N° 2999 - Proposition de loi de M. Claude Goasguen relative à la prévention des violences lors des manifestations sportives




 

N° 2999

ASSEMBLÉE NATIONALE

CONSTITUTION DU 4 OCTOBRE 1958

DOUZIÈME LÉGISLATURE

Enregistré à la Présidence de l'Assemblée nationale le 29 mars 2006.

PROPOSITION DE LOI

relative à la prévention des violences
lors des
manifestations sportives,

(Renvoyée à la commission des lois constitutionnelles, de la législation et de l'administration
générale de la République, à défaut de constitution d'une commission spéciale dans les délais
prévus par les articles 30 et 31 du Règlement.)

PRÉSENTÉE

par MM. Claude GOASGUEN, Dominique TIAN,
Jean-Marie GEVEAUX, Jean-Jacques GAULTIER,
Dominique JUILLOT et Bernard DEPIERRE

Addition de signature :
M. Hugues Martin

Députés.

EXPOSÉ DES MOTIFS

Mesdames, Messieurs,

Apparu en Grande-Bretagne puis en Allemagne, aux Pays-Bas, en Belgique et en Italie dans les années 1970, le hooliganisme s'est véritablement manifesté en France voici une vingtaine d'années.

L'importance des troubles, agressions et dégradations constatés de manière répétée à l'occasion de rencontres de football et l'ampleur des dispositifs de sécurité publique qu'il convient de déployer fréquemment montrent l'acuité des risques.

Certes, le législateur a déjà eu l'occasion de se pencher sur cette question et a inséré dans la loi n° 84-610 du 16 juillet 1984 relative à l'organisation et à la promotion des activités physiques et sportives un ensemble de dispositions visant à prévenir et réprimer les violences commises à l'occasion des manifestations sportives. Codifiées dans le titre X de cette loi, elles visent à renforcer la sécurité des équipements et des manifestations sportives.

Les dispositions préventives sont relatives à l'organisation d'une culture de la prévention et de la sécurité dont le respect est vérifié dans l'arrêté préfectoral d'homologation de toute enceinte sportive.

Le dispositif législatif prévoit aussi, sans préjudice des infractions de droit commun prévues par le code pénal, la répression de comportements violents ou inadmissibles à travers les articles 42-4 à 42-12. Il s'agit par exemple des violences commises sous l'emprise de l'alcool (articles 42-4 et 42-5), des appels à la haine, au racisme ou à l'antisémitisme, directement ou à travers le port d'insignes ou de symboles (articles 42-7-1), de l'usage d'objet dangereux ou le jet de projectiles (articles 42-8 et 42-9).

Si ces dispositions sont utiles et sont régulièrement appliquées, il convient aujourd'hui, face à la persistance du phénomène, de se donner de nouveaux moyens d'action et de passer à la vitesse supérieure. Nos voisins ont mieux réussi que la France à maîtriser et endiguer le phénomène. Il convient d'en tirer les leçons.
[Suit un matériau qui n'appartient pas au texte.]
(* ===== verification/RouteFilterProps.v ===== *)
(** Properties of the intelligent route filter ([RouteFilter]): what it serves
    through any sequence of requests and reloads, which candidates requests are
    sent to, session affinity, and the headers of a provider hop. *)

From S2P Require Import Prelude Utf8 MetaCodec RustStr Json Serde Routing RoutingProps RouteOverlay RouteOverlayProps.
From S2P Require Import RouteFilter ProviderRoute.

Local Open Scope N_scope.

Section Filter.
Context `{HeaderSyntax, Sha256, OverlayDeps, MetadataApi, JsonWriter}.
Context (f : IntelligentRouteFilter).

(** * Contexts *)

Lemma set_meta_opt_cluster x k v : ctx_cluster (set_meta_opt x k v) = ctx_cluster x.
Proof. by destruct v. Qed.
Lemma set_meta_opt_set x k v : headers_to_set (set_meta_opt x k v) = headers_to_set x.
Proof. by destruct v. Qed.
Lemma credential_cluster x c : ctx_cluster (set_credential_metadata x c) = ctx_cluster x.
Proof. by destruct c. Qed.
Lemma credential_set x c : headers_to_set (set_credential_metadata x c) = headers_to_set x.
Proof. by destruct c. Qed.

(** The provider marker is the only header a route decision sets. *)
Definition marker (c : RouteCandidate) : list (string * string) :=
  match kind c, provider c with
  | InferenceModel, Some p => if header_value_ok p then [(PROVIDER_HEADER, p)] else []
  | _, _ => []
  end.

Lemma decision_cluster x l c : ctx_cluster (record_route_decision x l c) = ctx_cluster x.
Proof.
  unfold record_route_decision. rewrite credential_cluster, !set_meta_opt_cluster.
  destruct (kind c), (provider c) as [p|]; try destruct (header_value_ok p); cbn;
    destruct (target_model c); cbn; by rewrite ?set_meta_opt_cluster.
Qed.

Lemma decision_set x l c : headers_to_set (record_route_decision x l c) = headers_to_set x ++ marker c.
Proof.
  unfold record_route_decision, marker. rewrite credential_set, !set_meta_opt_set.
  destruct (kind c), (provider c) as [p|]; try destruct (header_value_ok p); cbn;
    destruct (target_model c); cbn; by rewrite ?set_meta_opt_set, ?app_nil_r.
Qed.

(** The headers of a provider hop. *)
Definition hop_headers (c : RouteCandidate) (revision : option string) (hop : string) : list (string * string) :=
  [(SELECTED_CANDIDATE_HEADER, stable_id c); (PROVIDER_HOP_REQUEST_ID_HEADER, hop)] ++
  match revision with Some r => [(OVERLAY_REVISION_HEADER, r)] | None => [] end.

Definition hop_ok (c : RouteCandidate) (revision : option string) (hop : string) : Prop :=
  text_ok (stable_id c) /\ header_value_ok (stable_id c) = true /\ header_value_ok hop = true /\
  forall r, revision = Some r -> header_value_ok r = true.

Lemma provider_context_ok x c revision hop x' :
  write_provider_context f x c revision hop = (x', Ok tt) ->
  ctx_cluster x' = ctx_cluster x /\
  headers_to_set x' = headers_to_set x ++
    (if bool_decide (cluster c ∈ provider_hop_clusters f) then hop_headers c revision hop else []) /\
  (cluster c ∈ provider_hop_clusters f -> hop_ok c revision hop).
Proof.
  unfold write_provider_context. case_bool_decide as Hin; cbn; [|intros [= <-]; by rewrite app_nil_r].
  destruct (is_blank _ || _) eqn:Hb; [done|]. destruct (header_value_ok (stable_id c)) eqn:V1; [|done].
  destruct (header_value_ok hop) eqn:V2; [|done]. cbn. apply orb_false_iff in Hb as [Hb1 Hb2%N.ltb_ge].
  destruct revision as [r|].
  - destruct (header_value_ok r) eqn:V3; [|done]. cbn. intros [= <-]. cbn. rewrite <- !app_assoc. cbn.
    split_and!; [done..|]. intros _. split_and!; try done. by intros ? [= <-].
  - intros [= <-]. cbn. rewrite <- !app_assoc. cbn. split_and!; [done..|]. intros _. by split_and!.
Qed.

Lemma apply_route_ok x l c revision g mode hop x' :
  apply_route f x l c revision g mode hop = (x', Ok tt) ->
  ctx_cluster x' = Some (cluster c) /\
  headers_to_set x' = headers_to_set x ++ marker c ++
    (if bool_decide (cluster c ∈ provider_hop_clusters f) then hop_headers c revision hop else []) /\
  (cluster c ∈ provider_hop_clusters f -> hop_ok c revision hop).
Proof.
  unfold apply_route. destruct (write_provider_context _ _ _ _ _) as [y [[]|]] eqn:Hw; [|done].
  apply provider_context_ok in Hw as (Hc & Hs & Hh). rewrite decision_cluster in Hc. rewrite decision_set in Hs.
  intros [= <-]. unfold record_selection_metadata. destruct g; cbn; rewrite Hc, Hs, <- app_assoc; by split_and!.
Qed.

(** * Selection *)

(** The binding a request presents, when it is in force. *)
Definition bound_to (e : Env) (x : Ctx) (s : FilterState) (c : RouteCandidate) : Prop :=
  exists a key b, session_affinity f = Some a /\ extract_session_key a x = Some key /\
    bindings s !! key = Some b /\ now e <= expires b /\ b_stable_id b = stable_id c.

(** The candidates a request for a capability may be sent to. *)
Definition admissible (e : Env) (x : Ctx) (s : FilterState) (k : CapabilityKind) (n : string) (c : RouteCandidate) : Prop :=
  c ∈ candidates (snapshot s) /\ kind c = k /\ name c = n /\
  (admission_state c = NewAndExisting \/ admission_state c = ExistingOnly /\ bound_to e x s c).

(** Everything of a snapshot but its round-robin counters. *)
Definition same_routes (a b : RouteSnapshot) : Prop :=
  candidates a = candidates b /\ selection_mode a = selection_mode b /\ contract_format a = contract_format b /\
  content_hash a = content_hash b /\ local_site a = local_site b /\ semantic_revision a = semantic_revision b /\
  schema_version a = schema_version b /\ generated_at a = generated_at b.

Lemma bound_candidate_ok cs k n id c :
  bound_candidate cs k n id = Some c -> c ∈ cs /\ kind c = k /\ name c = n /\ stable_id c = id.
Proof.
  unfold bound_candidate. intros [Hc%list_elem_of_In Hp]%find_some.
  apply andb_true_iff in Hp as [[?%bool_decide_eq_true ?%bool_decide_eq_true]%andb_true_iff ?%bool_decide_eq_true]. done.
Qed.

Definition key_of (x : Ctx) : option string := session_affinity f ≫= fun a => extract_session_key a x.

Lemma affinity_reused e x s k n c bs :
  resolve_affinity (session_affinity f) (bindings s) (key_of x) (now e) (candidates (snapshot s)) k n = (Reused c, bs) ->
  bs = bindings s /\ admission_state c <> Excluded /\ c ∈ candidates (snapshot s) /\ kind c = k /\ name c = n /\ bound_to e x s c.
Proof.
  unfold key_of, resolve_affinity, bound_to. destruct (session_affinity f) as [a|]; [|done]. cbn.
  destruct (extract_session_key a x) as [key|] eqn:Hk; [|done]. unfold lookup_binding.
  destruct (bindings s !! key) as [b|] eqn:Hb; [|done]. destruct (N.ltb_spec (expires b) (now e)); [done|].
  destruct (bound_candidate _ _ _ _) as [d|] eqn:Hd; [|done].
  apply bound_candidate_ok in Hd as (? & ? & ? & ?). case_bool_decide; [done|]. intros [= -> <-].
  split_and!; try done. exists a, key, b. by split_and!.
Qed.

Lemma store_binding_size bs key id t ttl :
  N.of_nat (size bs) <= MAX_BINDINGS -> N.of_nat (size (store_binding bs key id t ttl)) <= MAX_BINDINGS.
Proof.
  intros Hs. unfold store_binding. set (bs' := if _ <=? _ then evict_expired bs t else bs).
  assert (N.of_nat (size bs') <= MAX_BINDINGS) as Hs'.
  { subst bs'. destruct (MAX_BINDINGS <=? _); [|done]. unfold evict_expired.
    pose proof (map_size_filter (M := gmap string) (fun kb : string * Binding => t < expires kb.2) bs). lia. }
  destruct (N.leb_spec MAX_BINDINGS (N.of_nat (size bs'))); [done|].
  rewrite map_size_insert. destruct (bs' !! key); cbn; lia.
Qed.

Lemma resolve_size a bs key t cs k n :
  (size (resolve_affinity a bs key t cs k n).2 <= size bs)%nat.
Proof.
  unfold resolve_affinity, lookup_binding. destruct a, key as [key|]; cbn; try lia.
  destruct (bs !! key) as [b|] eqn:E; cbn; [|lia]. destruct (expires b <? t); cbn.
  - rewrite map_size_delete, E. cbn. lia.
  - destruct (bound_candidate _ _ _ _); cbn; lia.
Qed.

(** Everything about one selection. *)
Definition selection_post (e : Env) (x : Ctx) (s : FilterState) (k : CapabilityKind) (n : string)
    (x' : Ctx) (s' : FilterState) (r : result RouteError FilterAction) : Prop :=
  same_routes (snapshot s) (snapshot s') /\ index_ok (candidates (snapshot s')) (group_index (snapshot s')) /\
  N.of_nat (size (bindings s')) <= MAX_BINDINGS /\
  match r with
  | Ok Continue => exists c, ctx_cluster x' = Some (cluster c) /\ admissible e x s k n c /\
      headers_to_set x' = headers_to_set x ++ marker c ++
        (if bool_decide (cluster c ∈ provider_hop_clusters f) then hop_headers c (semantic_revision (snapshot s)) (hop_id e) else []) /\
      (cluster c ∈ provider_hop_clusters f -> hop_ok c (semantic_revision (snapshot s)) (hop_id e))
  | Ok (Reject st) => st = 404 /\ x' = x /\
      forall d, d ∈ candidates (snapshot s) -> in_capability k n d = true -> admission_state d <> NewAndExisting
  | Err _ => True
  end.

(** States whose snapshot is usable and whose table is within its bound. *)
Record ready (s : FilterState) : Prop := {
  rd_index : index_ok (candidates (snapshot s)) (group_index (snapshot s));
  rd_weights : weights_ready (candidates (snapshot s)) (selection_mode (snapshot s));
  rd_size : N.of_nat (size (bindings s)) <= MAX_BINDINGS
}.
Il est insupportable de constater chaque week-end ou presque que des spectateurs ou des riverains des stades ont été victimes de violences et que des dégradations supportées par la collectivité ont été commises.

Il est également inadmissible de devoir détourner pour la sécurisation des rencontres sportives des effectifs disproportionnés des forces de sécurité intérieure. Ils seraient plus utilement employés à patrouiller sur la voie publique, à mettre en œuvre des actions de prévention, de la délinquance, à appliquer les règles du plan vigipirate ou à rechercher les auteurs des crimes et délits constatés. Certains matchs nécessitent jusqu'à l'engagement de 1 500 policiers et gendarmes.

Il convenait d'être plus réactif face à la répétition de ces violences.

C'est pourquoi la loi n° 2006-64 du 23 janvier 2006 relative à la lutte contre le terrorisme et portant dispositions diverses relatives à la sécurité et aux contrôles frontaliers a instauré une procédure d'interdiction administrative de stade doublée, le cas échéant, d'une obligation de pointage. Son caractère préventif et sa mise en œuvre diligente complètent utilement l'arsenal judiciaire.

En revanche, notre droit ignore encore à ce jour la dimension collective et organisée des violences constatées. Car au-delà des dérives individuelles, la violence et la haine s'inscrivent dans des dynamiques de groupe. Certaines empruntent des motivations idéologiques détestables, parmi lesquelles le racisme et l'antisémitisme.

Ce sont ces noyaux collectifs, relativement restreints, qui expliquent l'enracinement de la violence des hooligans et le maintien d'un nombre élevé d'agression, de dégradations et d'incidents. 342 faits de violence ont ainsi été dénombrés au cours de la saison 2004-2005 de football. Ces groupes sont plus ou moins organisés, certains en associations de supporters, d'autres constituant des mouvances ou groupements de faits.

L'objet de la présente proposition de loi est de prendre en compte, en complément du dispositif législatif existant, la dynamique collective des violences dans et autour des stades, et de renforcer les mesures préventives de sécurité.

À cette fin, l'article 1er instaure une procédure de dissolution des associations et groupements de faits de supporters ou prétendus tels commettant des violences, avec des sanctions renforcées pour les meneurs et les instigateurs.

La création de cette nouvelle procédure est rendue nécessaire par l'inadaptation du dispositif de dissolution administrative des associations et groupements de fait prévu par la loi du 10 janvier 1936 sur les groupes de combat et milices privées, pour répondre aux phénomènes de violence observés à l'occasion des manifestations sportives. Aucun motif de cette loi ne peut, en effet, être invoqué avec pertinence pour mettre fin à une situation d'affrontements entre deux groupes de supporters due au soutien apporté par chacun d'entre eux à une équipe rivale.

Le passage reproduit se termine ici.